Faulkner’s People: A Complete Guide and Index to the Characters in Faulkner
by Robert W. Kirk, by Marvin Klotz
California, 354 pp., $5.95
One evening recently, while looking for the apartment of friends in a large West Side building, I accidentally entered a wrong door, and so chanced upon a rather curious literary soirée. The guests—middle-aged professorial types for the most part, and women of a clever, brittle stamp—were so absorbed in an entertainment of some kind that they failed to notice my arrival. The room was dead quiet as the assembled guests gazed with breathless intensity at two central figures, one of whom held a large open book in his lap.
“Manny Hughes,” he said then in a voice hushed with drama, and he gave a narrow, searching look to the man sitting opposite—he who quickly lowered his eyes as though hearing a terrible indictment, while the crowd around him murmured enigmatically. This man—whom I recognized, incidentally, as a fairly prominent literary critic—then underwent a metamorphosis before our very eyes. Where a moment previous he had appeared the essence of confidence and savoir-faire, he now seemed to be experiencing the kind of torturous, almost insane, confusion which might accompany the gradual entrance of a marlin-spike through the top of the head.
Here was a sinister business, and one not wholly to my taste.
“What the devil’s going on?” I demanded of a chap nearby.
His answer came in a hiss of admonishment to keep quiet: “Wofpit!”
For the moment I misunderstood his reply, quite naturally I think, to be “Wolf Pit!” So then, here was a sinister business indeed! Wolf Pit! I took a drink to steady myself and cast another glance at the poor wretch in the “Pit” (as I supposed they must call his peculiar status at the moment); his face had gone ashen now and seemed to assume the texture of softening wax. His lips trembled, his teeth chattered, he opened his mouth to speak but the sound was a grotesquely uncertain “aaacchh.” Then, with an effort of will which can only be likened to certain instances of behavior at Dunkirk, his tanned and sensitive hands tightening on the Chippendale armrest to the appearance of white marble, the sinews lacing his neck like pulsating cables, he mastered himself enough at last to speak—in the curious rote of a wooden doll: “Is it…the white night watchman of the mill where Rider works? From Pantaloon in Black? First pub—” But he broke off abruptly under the contemptuous stare of his tormentor (the “Wolf”) and the sly snickers of several guests.

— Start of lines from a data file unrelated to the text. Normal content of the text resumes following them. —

(* ===== verification/MetricsServer.v ===== *)
(** * The life of the metrics server ([Start] and [Shutdown] of
    [internal/proxy/metrics.go])

    The goroutine of [Start] is in [ListenAndServe], which listens, serves, and returns
    [ErrServerClosed] after a [Shutdown]; any other error is only logged, so the proxy
    runs on without its metrics. What a request gets is in [UsageApi]. *)
From S2P Require Import Prelude GoStrings.
Open Scope Z_scope.

Inductive serve_pc := ToListen | ToServe | Over.

(** [Shutdown]: not called, waiting for the requests in flight, or back. *)
Inductive stop_pc := NotCalled | Draining | Back.

(** [late]: the five seconds of [Shutdown] have passed. *)
Record MetricsServer := MkMetricsServer {
  serve : serve_pc;
  stop : stop_pc;
  in_flight : Z;
  late : bool;
  err_log : list string
}.

(** After [metrics.Start()]. *)
Definition Start : MetricsServer := MkMetricsServer ToListen NotCalled 0 false [].

Definition at_serve (s : MetricsServer) (p : serve_pc) : MetricsServer :=
  MkMetricsServer p s.(stop) s.(in_flight) s.(late) s.(err_log).
Definition serve_error (s : MetricsServer) (err : string) : MetricsServer :=
  MkMetricsServer Over s.(stop) s.(in_flight) s.(late) (s.(err_log) ++ ["Metrics server error: " +:+ err]).
Definition set_in_flight (s : MetricsServer) (n : Z) : MetricsServer :=
  MkMetricsServer s.(serve) s.(stop) n s.(late) s.(err_log).
Definition set_stop (s : MetricsServer) (p : stop_pc) (l : bool) : MetricsServer :=
  MkMetricsServer s.(serve) p s.(in_flight) (l || s.(late)) s.(err_log).

Inductive ms_step : MetricsServer -> MetricsServer -> Prop :=
| listens s : serve s = ToListen -> stop s = NotCalled -> ms_step s (at_serve s ToServe)
| listen_fails s err : serve s = ToListen -> stop s = NotCalled -> ms_step s (serve_error s err)
| serve_fails s err : serve s = ToServe -> stop s = NotCalled -> ms_step s (serve_error s err)
| server_closed s : serve s <> Over -> stop s <> NotCalled -> ms_step s (at_serve s Over)
| request s : serve s = ToServe -> stop s = NotCalled -> ms_step s (set_in_flight s (in_flight s + 1))
| response s : 0 < in_flight s -> ms_step s (set_in_flight s (in_flight s - 1))
| Shutdown s : stop s = NotCalled -> ms_step s (set_stop s Draining false)
| drained s : stop s = Draining -> in_flight s = 0 -> ms_step s (set_stop s Back false)
| drain_late s : stop s = Draining -> ms_step s (set_stop s Back true).

Definition ms_inv (s : MetricsServer) : Prop :=
  0 <= in_flight s /\ (length (err_log s) <= 1)%nat /\ (err_log s <> [] -> serve s = Over) /\
  (late s = true -> stop s = Back) /\ (stop s = Back -> in_flight s = 0 \/ late s = true).

Lemma ms_inv_step s s' : ms_step s s' -> ms_inv s -> ms_inv s'.
Proof.
  intros Hs (Hf & Hlen & Hlog & Hl & Hb). unfold ms_inv.
  assert (forall err, serve s <> Over -> length (err_log s ++ [err]) <= 1)%nat as Happ.
  { intros err Hne. destruct (err_log s); [done|]. by destruct (Hne (Hlog ltac:(done))). }
  destruct Hs; simpl in *; split_and!; try done; try lia; try (apply Happ; congruence);
    intuition (congruence || lia).
Qed.

Lemma ms_reachable_inv s : rtc ms_step Start s -> ms_inv s.
Proof.
  intros H. assert (ms_inv Start) as Hi by (by unfold ms_inv; simpl; split_and!; try done; lia).
  revert Hi. induction H as [|s1 s2 s3 Hs _ IH]; [done|]. intros Hi. apply IH. by eapply ms_inv_step.
Qed.

(** At most one error is ever logged, and none by an orderly end; when [Shutdown] is back,
    every request has been answered or its time is up. *)
Theorem metrics_server_stops (s : MetricsServer) :
  rtc ms_step Start s ->
  (length (err_log s) <= 1)%nat /\ (stop s = Back -> in_flight s = 0 \/ late s = true).
Proof. intros (_ & ? & _ & _ & ?)%ms_reachable_inv. done. Qed.

Lemma metrics_server_stops_witness :
  (length (err_log (set_stop (set_stop Start Draining false) Back false)) <= 1)%nat /\
  (Back = Back -> 0 = 0 \/ false = true).
Proof.
  apply (metrics_server_stops (set_stop (set_stop Start Draining false) Back false)).
  eapply rtc_l; [by apply Shutdown|]. eapply rtc_l; [by apply drained|]. apply rtc_refl.
Defined.
(** [Start] up to [httpServer.Serve]: the TLS server needs the flag and both file
    names. *)
Definition Start (httpPort : string) (useTLS : bool) (tlsPort certFile keyFile : string)
    (listen : string -> result unit) (key_pair : result string) : result Server :=
  let httpAddr := http_addr httpPort in
  match listen httpAddr with
  | Err err => Err ("failed to listen on " +:+ httpAddr +:+ ": " +:+ err)
  | Ok _ =>
      if useTLS && negb (String.eqb certFile "") && negb (String.eqb keyFile "") then
        let httpsAddr := https_addr tlsPort in
        match key_pair with
        | Err err => Err ("failed to load TLS cert: " +:+ err)
        | Ok _ =>
            match listen httpsAddr with
            | Err err => Err ("failed to listen TLS on " +:+ httpsAddr +:+ ": " +:+ err)
            | Ok _ => Ok (started true)
            end
        end
      else Ok (started false)
  end.

Definition set_plain (s : Server) (b : bool) (n : Z) : Server :=
  MkServer s.(with_tls) b s.(tls_open) n s.(tls_reqs) s.(tunnels) s.(start) s.(watch) s.(call) s.(timed_out) s.(tls_failed).
Definition set_tls (s : Server) (b : bool) (n : Z) : Server :=
  MkServer s.(with_tls) s.(plain_open) b s.(plain_reqs) n s.(tunnels) s.(start) s.(watch) s.(call) s.(timed_out) s.(tls_failed).
Definition set_tunnels (s : Server) (n : Z) : Server :=
  MkServer s.(with_tls) s.(plain_open) s.(tls_open) s.(plain_reqs) s.(tls_reqs) n s.(start) s.(watch) s.(call) s.(timed_out) s.(tls_failed).
Definition set_start (s : Server) (p : start_pc) : Server :=
  MkServer s.(with_tls) s.(plain_open) s.(tls_open) s.(plain_reqs) s.(tls_reqs) s.(tunnels) p s.(watch) s.(call) s.(timed_out) s.(tls_failed).
Definition set_watch (s : Server) (w : watch_pc) (late : bool) : Server :=
  MkServer s.(with_tls) s.(plain_open) s.(tls_open) s.(plain_reqs) s.(tls_reqs) s.(tunnels) s.(start) w s.(call)
    (late || s.(timed_out)) s.(tls_failed).
Definition set_call (s : Server) (c : call_pc) (late : bool) : Server :=
  MkServer s.(with_tls) s.(plain_open) s.(tls_open) s.(plain_reqs) s.(tls_reqs) s.(tunnels) s.(start) s.(watch) c
    (late || s.(timed_out)) s.(tls_failed).
(** [Serve] of the plain server returns an error of its own: it has closed its listener,
    and [Start] returns the error. *)
Definition fail_plain (s : Server) (err : string) : Server :=
  MkServer s.(with_tls) false s.(tls_open) s.(plain_reqs) s.(tls_reqs) s.(tunnels) (Returned (Some err)) s.(watch) s.(call)
    s.(timed_out) s.(tls_failed).
Definition fail_tls (s : Server) : Server :=
  MkServer s.(with_tls) s.(plain_open) false s.(plain_reqs) s.(tls_reqs) s.(tunnels) s.(start) s.(watch) s.(call) s.(timed_out) true.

A tight little smile played at the inquisitor’s lips as he wagged his head with feigned patience. “Hardly,” he said, then read from his big book: “Manny Hughes is the postmaster in Blizzard, Arizona. He makes the letters containing money which Crump sends to the woman at Siugut look as if they come from her husband. From Idyll in the Desert, 1931, limited signed edition of 400 copies. Random House.”